Neste momento o que é que o preocupa mais neste contexto de pandemia, em geral?

Em geral, o que me preocupa mais são as consequências, o que vem a seguir, o pós-pandemia. Sobretudo as consequências laborais, económicas e sociais que já se sentem. Os pedidos de ajuda, seja a título individual, seja a título familiar, têm aumentado muitíssimo em várias dioceses. Gente que tinha o seu trabalho, gente da classe média, mais ou menos, e que agora, por causa da família, sente necessidade. É a chamada pobreza envergonhada.

Uma crise mais grave do que a última que tivemos?

Ninguém sabe dizer. Segundo as notícias de Bruxelas, dizem que será uma recessão mais grave, mais forte do que a última, mas não há certezas. Toda a gente está a ver como vai ser. Mas vai ser duro e os dias vão ser difíceis.

A Igreja também vai sentir isso, incluindo o Santuário de Fátima, que vive das ofertas e, não havendo ofertas, como está já a acontecer nestes tempo, não é fácil. A diocese tem alguma almofada para poder acudir alguns casos, mas a gente também confia na Providência Divina. Foi o que eu disse Fátima sobre “a mão materna de Maria”, que certamente não deixará faltar o necessário.

"A Igreja não segue critérios de ordem política ou partidária. A Igreja segue o critério da dignidade da pessoa e do bem-comum"

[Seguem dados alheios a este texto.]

Class WorkQueue (K : Type) `{EqDecision K} := {
  WQ : Type;
  wq_New : WQ;
  wq_Add : WQ -> K -> WQ;
  wq_AddRateLimited : WQ -> K -> WQ;
  wq_AddAfter : WQ -> K -> Z -> WQ;
  wq_Forget : WQ -> K -> WQ;
  wq_Done : WQ -> K -> WQ;
  wq_Get : Z -> WQ -> option (K * WQ);
  wq_ShutDown : WQ -> WQ;
  wq_ShuttingDown : WQ -> bool;
  wq_NumRequeues : WQ -> K -> Z;
  wq_waiting : WQ -> K -> nat;
  wq_New_spec : wq_ShuttingDown wq_New = false /\ forall k, wq_NumRequeues wq_New k = 0 /\ wq_waiting wq_New k = 0%nat;
  requeues_Add : forall q k k', wq_NumRequeues (wq_Add q k) k' = wq_NumRequeues q k';
  requeues_AddRateLimited : forall q k k',
    wq_NumRequeues (wq_AddRateLimited q k) k' = wq_NumRequeues q k' + if decide (k' = k) then 1 else 0;
  requeues_AddAfter : forall q k d k', wq_NumRequeues (wq_AddAfter q k d) k' = wq_NumRequeues q k';
  requeues_Forget : forall q k k',
    wq_NumRequeues (wq_Forget q k) k' = if decide (k' = k) then 0 else wq_NumRequeues q k';
  requeues_Done : forall q k k', wq_NumRequeues (wq_Done q k) k' = wq_NumRequeues q k';
  requeues_Get : forall now q k q' k', wq_Get now q = Some (k, q') -> wq_NumRequeues q' k' = wq_NumRequeues q k';
  waiting_Add : forall q k, wq_ShuttingDown q = false ->
    (0 < wq_waiting (wq_Add q k) k <= S (wq_waiting q k))%nat;
  waiting_Add_ne : forall q k k', k' <> k -> wq_waiting (wq_Add q k) k' = wq_waiting q k';
  waiting_AddRateLimited : forall q k, wq_ShuttingDown q = false ->
    (0 < wq_waiting (wq_AddRateLimited q k) k <= S (wq_waiting q k))%nat;
  waiting_AddRateLimited_ne : forall q k k', k' <> k -> wq_waiting (wq_AddRateLimited q k) k' = wq_waiting q k';
  waiting_AddAfter : forall q k d, wq_ShuttingDown q = false ->
    (0 < wq_waiting (wq_AddAfter q k d) k <= S (wq_waiting q k))%nat;
  waiting_AddAfter_ne : forall q k d k', k' <> k -> wq_waiting (wq_AddAfter q k d) k' = wq_waiting q k';
  waiting_Forget : forall q k k', wq_waiting (wq_Forget q k) k' = wq_waiting q k';
  waiting_Done : forall q k k', wq_waiting (wq_Done q k) k' = wq_waiting q k';
  waiting_Get : forall now q k q' k', wq_Get now q = Some (k, q') ->
    if decide (k' = k) then (S (wq_waiting q' k') <= wq_waiting q k')%nat
    else (wq_waiting q' k' <= wq_waiting q k')%nat /\ (0 < wq_waiting q k' -> 0 < wq_waiting q' k')%nat;
  shutting_Add : forall q k, wq_ShuttingDown (wq_Add q k) = wq_ShuttingDown q;
  shutting_AddRateLimited : forall q k, wq_ShuttingDown (wq_AddRateLimited q k) = wq_ShuttingDown q;
  shutting_AddAfter : forall q k d, wq_ShuttingDown (wq_AddAfter q k d) = wq_ShuttingDown q;
  shutting_Forget : forall q k, wq_ShuttingDown (wq_Forget q k) = wq_ShuttingDown q;
  shutting_Done : forall q k, wq_ShuttingDown (wq_Done q k) = wq_ShuttingDown q;
  shutting_Get : forall now q k q', wq_Get now q = Some (k, q') -> wq_ShuttingDown q' = wq_ShuttingDown q;
  shutting_ShutDown : forall q, wq_ShuttingDown (wq_ShutDown q) = true
}.

(** What a handler returns without error. *)
Record Result := MkResult {
  rs_Requeue : bool;
  rs_RequeueAfter : Z;
  rs_MaxRequeueTimes : Z
}.

Definition no_result : Result := MkResult false 0 0.

Definition maxErrRetries : Z := 3.

Section queue.
Context {K : Type} `{WorkQueue K}.

(** The handler has a state of its own; [E] are its errors.  The key function
    is [None] where it fails. *)
Context {S E : Type} (syncHandler : S -> K -> S * result E Result) (keyFunc : K -> option K).

Record SyncQueue := MkSyncQueue {
  sq_queue : WQ;
  sq_maxErrRetries : Z
}.

Definition PassthroughKeyFunc (obj : K) : option K := Some obj.

Definition NewCustomSyncQueue : SyncQueue := MkSyncQueue wq_New maxErrRetries.

Definition with_queue (sq : SyncQueue) (q : WQ) : SyncQueue := MkSyncQueue q (sq_maxErrRetries sq).

Definition ShutDown (sq : SyncQueue) : SyncQueue := with_queue sq (wq_ShutDown (sq_queue sq)).

Definition SetMaxErrRetries (sq : SyncQueue) (max : Z) : SyncQueue :=
  if 0 <? max then MkSyncQueue (sq_queue sq) max else sq.

(** The operations that find the key of an object, unless the queue is being
    shut down. *)
Definition with_key (sq : SyncQueue) (obj : K) (f : WQ -> K -> WQ) : SyncQueue :=
  if wq_ShuttingDown (sq_queue sq) then sq
  else match keyFunc obj with None => sq | Some key => with_queue sq (f (sq_queue sq) key) end.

No início de junho vai decorrer a Assembleia Plenária da Conferência Episcopal, que é eletiva. Que renovação pode surgir, na própria Conferência Episcopal, para as respostas necessárias a dar nas circunstâncias atuais?

Esta assembleia vai ser diferente das outras. Prevê-se que tenhamos algum tempo para discutir um esboço para um futuro documento sobre a situação social e eclesial, mas não devem sair ainda grandes linhas de orientação. Até porque acho ainda é cedo e não sabemos o que vai acontecer nos próximos meses.

Agora, genericamente, penso que se vai abrir uma nova oportunidade para a reforma da Igreja, mas que levará o seu tempo. Estas reformas e a renovação não se fazem numa assembleia de bispos. É preciso realizar as linhas de fundo da reforma propostas pelo Papa Francisco para a Igreja.

Uma “Igreja hospital de campanha”, quer dizer, uma Igreja misericordiosa e samaritana, próxima das pessoas feridas, porque vivemos hoje, e agora ainda mais, num mundo de gente ferida e com muitas feridas. Feridas do ponto de vista pessoal, familiar, as feridas do coração, as feridas do espírito, das situações económicas, etc.

Uma Igreja em saída, para as diferentes periferias, não só geográficas, humanas, existenciais, sociais, como para aqueles que andam afastados, porque não podemos prescindir, o primeiro papel da Igreja é evangelização.

E com essa consciência renovada, quem sabe, se não estamos a falar já com o futuro presidente da Conferência Episcopal.

Não... Isso deve perguntar ao Espírito Santo. Depois, há ainda uma Igreja Sinodal, quer dizer, composta de toda uma série de serviços e ministérios que procuram caminhar juntos, portanto, menos clerical. É que, a responsabilidade de ser clerical, umas vezes é da parte do clero, outras vezes é da parte do povo que também diz “o padre que faça, o clero que faça”.

Por exemplo, agora, durante este tempo, notou-se uma criatividade da parte dos leigos... São coisas a aproveitar, a favor de “uma Igreja marcadamente laical”, como diz o Papa.

É isso que deseja para a Igreja em Portugal?

Também desejo, sim. Que não seja marcadamente clerical, mas sim marcadamente laical: é a grande maioria do povo de Deus! Não quer dizer que o clero não seja necessário, mas cada coisa nos eu lugar.

Queria ainda valorizar os novos meios de comunicação. Foi o que nos valeu, neste tempo de confinamento, não só para a celebração da fé, mas também para garantir a celebração comunitária, o sentido de pertença em comunidade, de toda a Igreja, foi formidável. Portanto, há que valorizar estes novos meios para a nova evangelização!